If you develop a fever or feel ill while abroad or up to eight weeks after returning, seek medical attention immediately. Tell your doctor you’ve been in a country where malaria is a health risk.
This serious infection of the liver is common in many parts of the world, especially SE Asia, where up to 10% of the local population may be carriers. It’s caught via contact with contaminated blood – including sharing needles, blood transfusions or inadequately sterilised equipment – and intimate sexual contact.
Immunisation is available, especially if they’re likely to be at increased risk through work or other activities.
Vaccination consists of 3 vaccines given over a period of time (the shortest being 3 weeks, on days 0,7 and 21).
This occurs throughout south-east Asia, mainly in rural areas and is more likely during the monsoon/rainy season. It is a mosquito-borne disease and the mosquito is a daytime biting one. The disease itself causes inflammation of the brain (encephalitis) and can lead to brain damage.
A vaccine is available for those who are traveling to rural areas and those with an increased risk, for example staying more than two weeks, being rural and visiting paddy fields or rice fields, where mosquitoes like to breed.
The vaccination course involves 2 vaccines given 28 days apart, and affords protection for up to 2 years.
Meningococcal meningitis is more common in some areas of Africa and Asia than in the UK. A vaccine is available to protect against some strains (ACWY). Saudi Arabia requires all pilgrims during the Hajj to be vaccinated against meningitis ACWY and to have proof of vaccination in the form of a certificate. The vaccine affords protection for 5 years.
Vaccination against poliomyelitis is usually recommended for all destinations. In the UK, the vaccine is given as an injection and it comes as a triple vaccine with tetanus and diptheria too. Booster doses are recommended every ten years.
Rabies occurs throughout the world, with most deaths taking place in developing countries, such as those in south-east Asia. In the UK, most cases occur in quarantined animals and people infected abroad.
It’s usually contracted through being bitten or scratched by an infected mammal, such as a bat, dog, cat or fox. The incubation period is normally two to eight weeks, but can be as long as two years and as short as 1 week. A vaccine is available to inoculate travelers against rabies.
Each year, 15 MILLION people need treatment for a suspected rabid exposure (normally a bite or scratch by a dog), with around 60,000 deaths per year. SE Asia, sub-Saharan Africa and Latin America are “hot spots” for rabies exposure risk.

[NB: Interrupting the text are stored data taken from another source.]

Lemma run1_step s a s' : run1 s a = Some s' -> step s s'.
Proof.
  destruct a as [m| | |i rs| |]; cbn.
  - unfold str_eqb. case_bool_decide; [done|]. intros [= <-]. by constructor.
  - intros [= <-]. constructor.
  - destruct (up s) eqn:Hu; [done|]. intros [= <-]. by constructor.
  - destruct (up s) eqn:Hu; [|done]. destruct (match i with Status _ l => _ | CacheOut => _ | _ => _ end) eqn:Hi; [|done].
    destruct (serve i rs (cache s)) as [c [out ok]] eqn:Hs. intros [= <-]. eapply StepServe; [done| |done].
    destruct i; cbn; try done; [by apply bool_decide_eq_true in Hi as ->|].
    apply negb_true_iff, bool_decide_eq_false in Hi. exact Hi.
  - destruct (wire s) as [|m rest] eqn:Hw; [done|]. intros [= <-]. by constructor.
  - intros [= <-]. constructor.
Qed.

Lemma runs_reachable n p s l s' : reachable n p s -> runs s l = Some s' -> reachable n p s'.
Proof.
  revert s. induction l as [|a l IH]; intros s Hr; cbn; [by intros [= <-]|].
  destruct (run1 s a) as [s1|] eqn:E; [|done]. apply IH. eapply ReachStep; [done|]. by eapply run1_step.
Qed.

Definition some_state (st : string) : Message := mkMessage 1 TypeSyncState "t" "ptp4l.0.config" "" (Some (SyncStateValue st)).
Definition request : Message := mkMessage 1 TypeStatusRequest "" "" "" None.

Lemma link_converges_witness :
  let m := some_state StateFreerun in
  exists s, runs (start 2 ∅) [ASend (some_state StateLocked); ASend m; AConnect; AServe CacheOut [Failed false]; AConnect;
                              AServe (Status request [m]) []; AServe CacheOut []; ARead; ARead] = Some s /\
    peer s !! key_of m = Some (mValues m).
Proof.
  cbv zeta. eexists. split; [vm_compute; reflexivity|].
  apply (link_converges 2 ∅); try (vm_compute; reflexivity).
  eapply (runs_reachable 2 ∅ (start 2 ∅) [ASend (some_state StateLocked); ASend (some_state StateFreerun); AConnect;
    AServe CacheOut [Failed false]; AConnect; AServe (Status request [some_state StateFreerun]) []; AServe CacheOut []; ARead; ARead]);
    [constructor|vm_compute; reflexivity].
Defined.

(** Without the proviso it does not: a message that finds the channel full is cached and
    in the snapshot, but the older one of its key is still in the channel and is
    delivered after the snapshot; sending the value again is refused. *)
Lemma stale_after_full_channel :
  exists s, reachable 1 ∅ s /\ told s = true /\ wire s = [] /\ outCh (cache s) = [] /\
    values_of (cache s) !! key_of request = None /\
    values_of (cache s) !! key_of (some_state "") = Some (Some (SyncStateValue StateFreerun)) /\
    peer s !! key_of (some_state "") = Some (Some (SyncStateValue StateLocked)) /\
    (Send "later" (some_state StateFreerun) (cache s)).2 = false.
Proof.
  eexists. split.
  - eapply (runs_reachable 1 ∅ (start 1 ∅) [ASend (some_state StateLocked); ASend (some_state StateFreerun); AConnect;
      AServe (Status request [some_state StateFreerun]) []; AServe CacheOut []; ARead; ARead]); [constructor|vm_compute; reflexivity].
  - vm_compute. done.
Qed.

The difficulties in accessing post-exposure treatment (known as Human Rabies Immunoglobulin (HRIG)) has made the pre-exposure vaccination even more important. rabies is invariably FATAL, with less than 10 known survivors in history.
Vaccination consists of 3 vaccines given over 3-4 weeks, and affords protection for 5 years. the vaccine is not live and does not go “into the stomach”. This is often the most important vaccination consideration for backpackers and travelers to remote or rural parts of SE Asia, Africa and South America.

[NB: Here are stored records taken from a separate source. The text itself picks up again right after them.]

(** [Subscribe] finds the subscription or adds it; it never panics. *)
Lemma Subscribe_ok id r e ps :
  Inv ps -> id ∉ map rID (records (subs ps)) ->
  exists ps' id' old, Subscribe id r e ps = Some (ps', (id', old)) /\ Inv ps' /\
    if old : bool then ps' = ps /\ mkRecord id' r e ∈ records (subs ps)
    else id' = id /\ (r, e) ∉ map target (records (subs ps)) /\ updated ps ps' (mkRecord id r e :: records (subs ps)).
Proof.
  intros HI Hid. pose proof (indices_valid _ _ r (inv_index ps HI)) as Hv. unfold Subscribe, indices.
  destruct (existing_spec _ _ e Hv) as [(i & s & Hi & Hs & Ha & He & ->)|[-> Hno]]; cbn.
  - eexists _, _, true. split; [done|]. split; [done|]. split; [done|]. apply elem_of_records. exists i, s. split_and!; try done.
    apply (inv_index ps HI) in Hi as (s' & Hs' & _ & Hr). unfold record_of. congruence.
  - assert ((r, e) ∉ map target (records (subs ps))) as Hne.
    { intros (x & Ex & (i & s & Hs & Ha & <-)%elem_of_records)%list_elem_of_fmap. cbn in Ex. injection Ex as Er Ee.
      eapply Hno; [|done|done|done]. apply (inv_index ps HI). by exists s. }
    destruct (insertLocked_ok id r e ps HI) as (ps' & -> & HI' & Hu).
    { intros x Hx. split; intros E; [apply Hid|apply Hne]; apply list_elem_of_fmap; by exists x. }
    by exists ps', id, false.
Qed.

Lemma find_id_spec id l :
  match find_id id l with
  | Some (i, s) => l !! i = Some s /\ active s = true /\ sID s = id
  | None => id ∉ map rID (records l)
  end.
Proof.
  unfold find_id. destruct (list_find _ l) as [[i s]|] eqn:E.
  - apply list_find_Some in E as (Hi & Hs & _). done.
  - apply list_find_None in E. intros (x & -> & (i & s & Hs & Ha & <-)%elem_of_records)%list_elem_of_fmap.
    eapply Forall_lookup_1 in E; [|done]. by apply E.
Qed.

(** [Unsubscribe] removes the subscription with the id, if there is one. *)
Lemma Unsubscribe_ok id ps :
  Inv ps ->
  let '(ps', found) := Unsubscribe id ps in
  Inv ps' /\
  if found : bool then exists x, rID x = id /\ x ∈ records (subs ps) /\ exists rs, records (subs ps) ≡ₚ x :: rs /\ updated ps ps' rs
  else ps' = ps /\ id ∉ map rID (records (subs ps)).
Proof.
  intros HI. pose proof HI as [Hi [Hnd Hf] Hs Hd Hst]. unfold Unsubscribe. pose proof (find_id_spec id (subs ps)) as Hspec.
  destruct (find_id id (subs ps)) as [[idx sub]|]; [|done]. destruct Hspec as (Hidx & Hact & Hid).
  assert (idx < length (subs ps))%nat as Hlt by by eapply lookup_lt_Some.
  assert (records (subs ps) ≡ₚ record_of sub :: records (<[idx := no_sub]> (subs ps))) as Hrec by by eapply records_remove.
  split.
  - apply Inv_save; cbn.
    + apply (index_remove (subs ps) _ _ idx sub no_sub); [done|done|done|by apply list_lookup_insert_eq|done|].
      intros j Hj. by apply list_lookup_insert_ne.
    + split.
      * apply NoDup_app. split; [done|]. split; [|apply NoDup_singleton]. intros j Hj ->%list_elem_of_singleton.
        apply Hf in Hj as (s & Hj & Ha). congruence.
      * intros j. rewrite elem_of_app, list_elem_of_singleton, Hf. destruct (decide (j = idx)) as [->|Hj].
        -- rewrite list_lookup_insert_eq by done. split; [|by right]. intros _. by exists no_sub.
        -- rewrite list_lookup_insert_ne by done. naive_solver.
    + by apply Forall_insert.
    + rewrite Hrec in Hd. by apply distinct_cons in Hd as [_ ?].
    + done.
  - exists (record_of sub). split; [done|]. split; [apply elem_of_records; by exists idx, sub|].
    eexists. split; [done|]. split; [done|]. apply save_store_mk.
Qed.

Lemma index_ok_nil : index_ok [] ∅.
Proof. intros r. rewrite lookup_empty. cbn. split; [constructor|]. split; [done|]. intros i. split; [by intros ?%elem_of_nil|by intros (? & ? & _)]. Qed.

Lemma free_ok_nil : free_ok [] [].
Proof. split; [constructor|]. intros i. split; [by intros ?%elem_of_nil|by intros (? & ? & _)]. Qed.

This disease is caught from the bite of an infected tick. Ticks occurs in warm, forested parts of central and eastern Europe and Scandinavia, especially where there’s heavy undergrowth, and is more common in late spring and summer. This disease leads to an inflammation of the brain (encephalitis) and can lead to brain damage.

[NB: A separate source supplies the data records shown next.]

(* ===== verification/CepStore.v ===== *)
(** * pkg/cep/store.go: where subscriptions are kept

    The file store and the ConfigMap store, each with the interface [Store] of PubSub.v,
    the JSON text of the records, and the migration of the ConfigMap of
    cloud-event-proxy v1.  A system call or an API call takes its outcome from the front
    of a list in the state; when the list is empty the call succeeds. *)

From S2P Require Import Prelude Strconv Regex Parser HwTypes Paths Json PubSub.
From Stdlib Require Import Ascii.

Module CepStore.

Import Json PubSub.

(** ** Records as JSON *)

Definition record_json (r : subscriptionRecord) : json :=
  JObj ([("id", JStr (rID r)); ("resource", JStr (rResource r))] ++ omitempty_str "endpoint" (rEndpoint r)).

Definition records_text (rs : list subscriptionRecord) : string := MarshalIndent (JArr (map record_json rs)).

Definition set_record (k : string) (v : json) (r : subscriptionRecord) : option subscriptionRecord :=
  if names "id" k then x ← into_string v (rID r); Some (mkRecord x (rResource r) (rEndpoint r))
  else if names "resource" k then x ← into_string v (rResource r); Some (mkRecord (rID r) x (rEndpoint r))
  else if names "endpoint" k then x ← into_string v (rEndpoint r); Some (mkRecord (rID r) (rResource r) x)
  else Some r.

(** [json.Unmarshal(data, &records)]. *)
Definition read_records (text : string) : option (list subscriptionRecord) :=
  j ← parse text;
  match j with
  | JNull => Some []
  | JArr l => mapM (fun x => into_struct set_record x (mkRecord "" "" "")) l
  | _ => None
  end.

(** ** Files *)

(** What a call on a file does: an error, with what a failed write left in the file. *)
Record fault := mkFault { ferror : string; left : string }.

Record FS := mkFS { files : gmap string string; faults : list (option fault) }.

#[export] Instance FS_fields : Fields FS := fun f => mkFS (files f) (faults f).

Definition next_fault (f : FS) : option fault * FS :=
  match faults f with [] => (None, f) | x :: rest => (x, f <| faults := rest |>) end.

Definition WriteFile (path data : string) (f : FS) : FS * option string :=
  match next_fault f with
  | (None, f) => (f <| files := <[path := data]> (files f) |>, None)
  | (Some e, f) => (f <| files := <[path := left e]> (files f) |>, Some (ferror e))
  end.

Definition Rename (old new : string) (f : FS) : FS * option string :=
  match next_fault f with
  | (None, f) =>
      match files f !! old with
      | Some data => (f <| files := <[new := data]> (delete old (files f)) |>, None)
      | None => (f, Some "no such file or directory"%string)
      end
  | (Some e, f) => (f, Some (ferror e))
  end.

Definition ReadFile (path : string) (f : FS) : string + string :=
  match (next_fault f).1 with
  | Some e => inr (ferror e)
  | None => match files f !! path with Some data => inl data | None => inr "no such file or directory"%string end
  end.

(** The directory is made; the file is made with an empty array only when there is none
    ([O_CREATE|O_EXCL]). *)
Definition NewDiskStore (path : string) (f : FS) : FS * option string :=
  match next_fault f with
  | (Some e, f) => (f, Some ("error creating directory " +:+ Paths.Dir path +:+ ": " +:+ ferror e)%string)
  | (None, f) =>
      match next_fault f with
      | (Some e, f) => (f, Some ("unable to open Store file: " +:+ ferror e)%string)
      | (None, f) =>
          match files f !! path with
          | Some _ => (f, None)
          | None =>
              let '(f, err) := WriteFile path "[]" f in
              (f, e ← err; Some ("unable to initialize Store file: " +:+ e)%string)
          end
      end
  end.

(** [diskStore.Save] and [diskStore.Load]. *)
Definition tmp_path (path : string) : string := (path +:+ ".tmp")%string.

Definition disk_Save (path : string) (records : list subscriptionRecord) (f : FS) : FS * option string :=
  let '(f, err) := WriteFile (tmp_path path) (records_text records) f in
  match err with Some e => (f, Some e) | None => Rename (tmp_path path) path f end.

(** No error is made of a file with nothing but white space. *)
Definition disk_records (data : string) : option (list subscriptionRecord) :=
  if str_eqb (Parser.TrimSpace data) "" then Some [] else read_records data.

Definition disk_Load (path : string) (f : FS) : list subscriptionRecord + string :=
  match ReadFile path f with
  | inr e => inr ("error loading records from disk: " +:+ e)%string
  | inl data =>
      match disk_records data with
      | Some rs => inl rs
      | None => inr "error unmarshalling saved records"%string
      end
  end.

Definition disk_persisted (path : string) (f : FS) : list subscriptionRecord :=
  default [] (data ← files f !! path; disk_records data).

(** ** The ConfigMap *)

Definition configMapStoreKey : string := "subscriptions.json".

(** What the API server replies; an update that reports an error may have been applied. *)
Inductive reply := ReplyOK | ReplyConflict | ReplyError (e : string) (applied : bool).

(** [cmData] is [None] while the ConfigMap does not exist. *)
Record API := mkAPI { cmData : option (gmap string string); replies : list reply }.

#[export] Instance API_fields : Fields API := fun a => mkAPI (cmData a) (replies a).

Inductive api_error := Conflict | AlreadyExists | OtherError (e : string).

Definition next_reply (a : API) : reply * API :=
  match replies a with [] => (ReplyOK, a) | x :: rest => (x, a <| replies := rest |>) end.

Definition api_get (a : API) : (gmap string string + api_error) * API :=
  let '(r, a) := next_reply a in
  match r, cmData a with
  | ReplyOK, Some d => (inl d, a)
  | ReplyOK, None => (inr (OtherError "not found"), a)
  | ReplyConflict, _ => (inr Conflict, a)
  | ReplyError e _, _ => (inr (OtherError e), a)
  end.

Definition api_update (d : gmap string string) (a : API) : option api_error * API :=
  let '(r, a) := next_reply a in
  match r with
  | ReplyOK => (None, a <| cmData := Some d |>)
  | ReplyConflict => (Some Conflict, a)
  | ReplyError e applied => (Some (OtherError e), if applied then a <| cmData := Some d |> else a)
  end.

Definition api_create (d : gmap string string) (a : API) : option api_error * API :=
  match cmData a with
  | Some _ => (Some AlreadyExists, a)
  | None => api_update d a
  end.

Definition error_text (e : api_error) : string :=
  match e with Conflict => "conflict" | AlreadyExists => "already exists" | OtherError e => e end.

Definition NewConfigMapStore (a : API) : API * option string :=
  let '(err, a) := api_create {[ configMapStoreKey := "[]"%string ]} a in
  match err with
  | None | Some AlreadyExists => (a, None)
  | Some e => (a, Some ("unable to create ConfigMap store: " +:+ error_text e)%string)
  end.

(** One call of the function that [Save] retries. *)
Definition save_once (data : string) (a : API) : option api_error * API :=
  match api_get a with
  | (inr e, a) => (Some e, a)
  | (inl _, a) => api_update {[ configMapStoreKey := data ]} a
  end.

(** [retry.RetryOnConflict(retry.DefaultRetry, fn)]: five calls at most. *)
Fixpoint retry_on_conflict (steps : nat) (fn : API -> option api_error * API) (lastErr : option api_error) (a : API)
    : option api_error * API :=
  match steps with
  | O => (lastErr, a)
  | S steps' =>
      match fn a with
      | (Some Conflict, a') => retry_on_conflict steps' fn (Some Conflict) a'
      | r => r
      end
  end.

Definition DefaultRetry_Steps : nat := 5.

(** [configMapStore.Save]. *)
Definition cm_Save (records : list subscriptionRecord) (a : API) : API * option string :=
  let '(err, a) := retry_on_conflict DefaultRetry_Steps (save_once (records_text records)) None a in
  (a, error_text <$> err).

(** *** The ConfigMap of cloud-event-proxy v1 *)

Record cepV1PubSub := mkV1 { v1ID : string; v1EndPointURI : string; v1Resource : string }.

(** [SubStore] is a pointer; its map is nil until a member sets it. *)
Record cepV1Subscriber := mkV1Sub { ClientID : string; EndPointURI : string; SubStore : option (gmap string cepV1PubSub) }.

Definition set_v1 (k : string) (v : json) (p : cepV1PubSub) : option cepV1PubSub :=
  if names "SubscriptionId" k then x ← into_string v (v1ID p); Some (mkV1 x (v1EndPointURI p) (v1Resource p))
  else if names "EndpointUri" k then x ← into_string v (v1EndPointURI p); Some (mkV1 (v1ID p) x (v1Resource p))
  else if names "ResourceAddress" k then x ← into_string v (v1Resource p); Some (mkV1 (v1ID p) (v1EndPointURI p) x)
  else Some p.

(** A member of a Go map: its value is read from the zero value. *)
Definition set_entry (k : string) (v : json) (m : gmap string cepV1PubSub) : option (gmap string cepV1PubSub) :=
  p ← into_struct set_v1 v (mkV1 "" "" ""); Some (<[k := p]> m).

Definition set_store (k : string) (v : json) (m : gmap string cepV1PubSub) : option (gmap string cepV1PubSub) :=
  if names "store" k then match v with JNull => Some ∅ | JObj l => set_members set_entry l m | _ => None end else Some m.

Definition set_subscriber (k : string) (v : json) (s : cepV1Subscriber) : option cepV1Subscriber :=
  if names "clientID" k then x ← into_string v (ClientID s); Some (mkV1Sub x (EndPointURI s) (SubStore s))
  else if names "EndpointUri" k then x ← into_string v (EndPointURI s); Some (mkV1Sub (ClientID s) x (SubStore s))
  else if names "subStore" k then
    match v with
    | JNull => Some (mkV1Sub (ClientID s) (EndPointURI s) None)
    | _ => m ← into_struct set_store v (default ∅ (SubStore s)); Some (mkV1Sub (ClientID s) (EndPointURI s) (Some m))
    end
  else Some s.

Definition read_subscriber (text : string) : option cepV1Subscriber :=
  j ← parse text; into_struct set_subscriber j (mkV1Sub "" "" None).

Section Legacy.
  Context `{Hw.MapOrder}.
  (* The id [uuid.New] draws for an entry of a subscriber that has none. *)
  Context (uuid : string -> string -> string).

Definition legacy_record (key : string) (sub : cepV1Subscriber) (e : string * cepV1PubSub) : option subscriptionRecord :=
  let '(k, ps) := e in
  if str_eqb (v1Resource ps) "" then None
  else
    let endpoint := if str_eqb (v1EndPointURI ps) "" then EndPointURI sub else v1EndPointURI ps in
    let id := if str_eqb (v1ID ps) "" then uuid key k else v1ID ps in
    Some (mkRecord id (v1Resource ps) endpoint).

Definition legacy_entry (kv : string * string) : list subscriptionRecord :=
  let '(key, value) := kv in
  if str_eqb key configMapStoreKey || str_eqb value "" then []
  else
    match read_subscriber value with
    | None => []                                   (* a warning *)
    | Some sub =>
        match SubStore sub with
        | None => []
        | Some store => omap (legacy_record key sub) (Hw.range store)
        end
    end.

Definition loadLegacyRecords (data : gmap string string) : list subscriptionRecord := Hw.range data ≫= legacy_entry.

Definition cm_records (data : gmap string string) : option (list subscriptionRecord) :=
  match data !! configMapStoreKey with
  | Some text => if str_eqb text "" then Some (loadLegacyRecords data) else read_records text
  | None => Some (loadLegacyRecords data)
  end.

(** [configMapStore.Load]. *)
Definition cm_Load (a : API) : list subscriptionRecord + string :=
  match api_get a with
  | (inr e, _) => inr ("error loading records from ConfigMap: " +:+ error_text e)%string
  | (inl data, _) =>
      match cm_records data with Some rs => inl rs | None => inr "error unmarshalling saved records"%string end
  end.

Definition cm_persisted (a : API) : list subscriptionRecord := default [] (data ← cmData a; cm_records data).
End Legacy.

(** ** Round trip of the records *)

Lemma record_wf r : wf (record_json r).
Proof. unfold record_json, omitempty_str. by destruct (str_eqb (rEndpoint r) ""). Qed.

Lemma set_record_id s r : set_record "id" (JStr s) r = Some (mkRecord s (rResource r) (rEndpoint r)).
Proof. reflexivity. Qed.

Those walking or camping in such areas should wear clothing that covers most of the skin and use insect repellents. A vaccine is available and consists of 2 vaccines given three weeks apart (with a third at 5-12 months later ).
If you haven’t been vaccinated against Tuberculosis (TB) and staying for more than a month in eastern Europe, Asia, Africa, Central or South America, you should consider a Bacille Calmette-Guerin (BCG) vaccination. Preferably, this should be given at least two months before departure. This vaccine is usually administered at the local NHS hospital.
Vaccination isn’t necessary for short visits if you’re staying in international-style hotels. Re-vaccination isn’t necessary for those already vaccinated against TB.